Les Chroniques d'Impelyon. 04. Anathèmes de Darbrent

En avançant, sur le sol retrouvé,
J’ai soudain le sentiment de tourner en rond
Et d’emprunter des chemins que j’ai déjà foulés.
Dans la pénombre humide et la brume pénétrante,
Les buissons m’apparaissent tous semblables,
Et un malaise troublant m’assaille, dans ce dédale végétal.
Cet arbre ne se distingue en rien du précédent,
Pas plus que du suivant,
Et les chemins sont parsemés de pierres identiques.
Je donnerais tous les palais des empires levantins
à l’esprit bienveillant qui saurait
Me délivrer du labyrinthe.
Au détour d’un buisson dense et si semblable aux autres,
Je perçois, dans les fourrés, un tremblement,
Un bruissement dont j’ignore la cause.

“- Dehors, démon étranger! Diable des étangs, au large!
Tu viens me déranger dans mon domaine exclusif :
Ma demeure des ténèbres fangeuses
Est souillée par ta présence,
Archange du crapaud cornu, charmeur des marais !”
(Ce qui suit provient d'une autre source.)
(** [decompile] comes to its end only where the way through the code does. *)
Lemma decompile_ends chain : forall n p s o so,
  decompile_loop ARM_REG ARM_REG_INVALID disasm h chain n p s o = Done so -> exists l, items (g_symbol_map s) n p = Some l.
Proof.
  intros n. induction (lt_wf n) as [n _ IH]. intros [[off size] a] s o so E. destruct n as [|n]; [done|].
  cbn [items]. destruct (size =? 0) eqn:Es; [by eexists|].
  set (s1 := reset_at a s). assert (g_symbol_map s1 = g_symbol_map s) as H1 by apply reset_at_symbols.
  assert (forall m p s2, (m <= S m <= S n)%nat -> g_symbol_map s2 = g_symbol_map s ->
    (exists o so, decompile_loop ARM_REG ARM_REG_INVALID disasm h chain m p s2 o = Done so) ->
    exists l, items (g_symbol_map s) n p = Some l) as Hm.
  { intros m p s2 Hm E2 (o2 & so2 & H). apply IH in H as [l H]; [|lia]. rewrite E2 in H. exists l. eapply items_mono; [|exact H]. lia. }
  assert (forall e, g_symbol_map s !! a = Some e -> is_import e = true -> exists l,
    items (g_symbol_map s) n (off + 0x10, u32 (size - 0x10), u32 (a + 0x10)) = Some l) as Himp.
  { intros e He Hi. rewrite (decompile_loop_import _ _ _ _ _ _ _ _ Es He Hi) in E. eapply (Hm n); [lia|exact H1|by eexists _, _]. }
  assert (match g_symbol_map s !! a with Some e => is_import e = false | None => True end -> exists l,
    items (g_symbol_map s) n match disasm off size a with None => (off + 2, u32 (size - 2), u32 (a + 2))
      | Some (_, k) => (off + k, u32 (size - k), u32 (a + k)) end = Some l) as Hcode.
  { intros Hi. rewrite decompile_loop_code in E by done. destruct n as [|n]; [done|]. rewrite decompile_code_step in E. fold s1 in E.
    destruct (disasm off size a) as [[insn k]|]; apply run_bind_Done in E as (x & Ex & E).
    - destruct x as [t s2]. eapply (Hm n); [lia| |by eexists _, _]. rewrite <-H1. by eapply pseudoCode_keeps.
    - eapply (Hm n); [lia|exact H1|by eexists _, _]. }
  assert (forall x : item, forall p, (exists l, items (g_symbol_map s) n p = Some l) ->
    exists l, (l ← items (g_symbol_map s) n p; Some (x :: l)) = Some l) as Hx by (intros x p [l ->]; by eexists).
  destruct (g_symbol_map s !! a) as [e|] eqn:He; [destruct (is_import e) eqn:Hi|]; [apply Hx; by eapply Himp|..];
    destruct (disasm off size a) as [[insn k]|]; apply Hx; by apply Hcode.
Qed.

(** C39: Where the way through the code comes to its end, [decompile] does one of
    these things.  If its first bytes behind imports are no instruction, it
    prints one that was never read.  Otherwise it ends, and its header
    declares exactly the subroutines and imports that are met on the way, in
    their order, each with its name and with as many arguments as it was
    given; unless the translation of an instruction that is met fails or goes
    on for ever, which is how [decompile] then fails or goes on for ever.
    Where the way does not come to its end, neither does [decompile]. *)
Theorem header_declares chain p s o :
  (forall fuel n l, items (g_symbol_map s) fuel p = Some l -> (2 * fuel <= n)%nat ->
    let r := decompile_loop ARM_REG ARM_REG_INVALID disasm h chain n p s o in
    (insn_ o = None /\ ~ starts_known l -> r = Fault FUninit) /\
    (insn_ o <> None \/ starts_known l ->
       match r with
       | Done (_, o') => h_text o' = (h_text o +:+ header_of (omap (declared (g_symbol_map s)) l))%string
       | Fault f => translates_to chain (g_symbol_map s) l (Fault f)
       | OutOfFuel => translates_to chain (g_symbol_map s) l OutOfFuel
       end)) /\
  ((forall fuel, items (g_symbol_map s) fuel p = None) -> forall n so,
    decompile_loop ARM_REG ARM_REG_INVALID disasm h chain n p s o <> Done so).
Proof.
  split.
  - intros fuel n l Hl Hn r. split.
    + intros [Ho Hk]. by eapply unknown_start.
    + intros Hk. by eapply decompile_outcome in Hl.
  - intros Hi n so E. apply decompile_ends in E as [l E]. by rewrite Hi in E.
Qed.
End Header.

(** ** A small module

    [mov r0, #1; bl 0x81000008; bx; bx] *)

Definition sample_code (off : Z) : option (cs_insn * Z) :=
  if off =? 0 then Some (insn_of "mov" [reg_op 0; imm_op 1], 2)
  else if off =? 2 then Some (insn_of "bl" [imm_op 0x81000008], 4)
  else if off =? 6 then Some (insn_of "bx" [reg_op 14], 2)
  else if off =? 8 then Some (insn_of "bx" [reg_op 14], 2)
  else None.
Definition sample_disasm (off size address : Z) : option (cs_insn * Z) :=
  p ← sample_code off; if snd p <=? size then Some p else None.
Definition sample_listing : list met :=
  [Met (insn_of "mov" [reg_op 0; imm_op 1]) 0x81000000 (2, 8, 0x81000002);
   Met (insn_of "bl" [imm_op 0x81000008]) 0x81000002 (6, 4, 0x81000006);
   Met (insn_of "bx" [reg_op 14]) 0x81000006 (8, 2, 0x81000008);
   Met (insn_of "bx" [reg_op 14]) 0x81000008 (10, 0, 0x8100000A)].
Ainsi marmonne un nain bossu et laid,
Qui vide son sac d’imprécations haineuses,
Exorciste aux propos bileux.
Darbrent se nomme le gnome hideux,
Jurant et crachant un torrent de mots orduriers ;
Il danse et ondule, sous la lune, ce boiteux argenté,
Dans sa fulmination circonvolutive.

“- Dis-moi, - si tu veux que je parte -,
La direction à prendre!”.
Je tends le bras pour le saisir,
Tant il me donne le tournis :
Il bondit vite de côté et l’évite,
Sautant prestement sur ma main, cette peste,
Qu’il mord cruellement de ses chicots noirâtres.
Il ricane, l’exécrable,
Allumant les brandons irisés de la cruauté.
“- Que tu meurs empoisonné par ma morsure
Et que ta charogne contamine les marécages !
Surtout ne me suis pas,
Pestilence fœtale d’un ventre mal fécondé !”.

Il disparaît dans les buissons, en inscrivant
Dans l’air pesant le signe des puissances tutélaires.
Par prudence, je prends le chemin en direction inverse,
Bandant le souvenir sanglant qu’il a imprimé sur ma paume.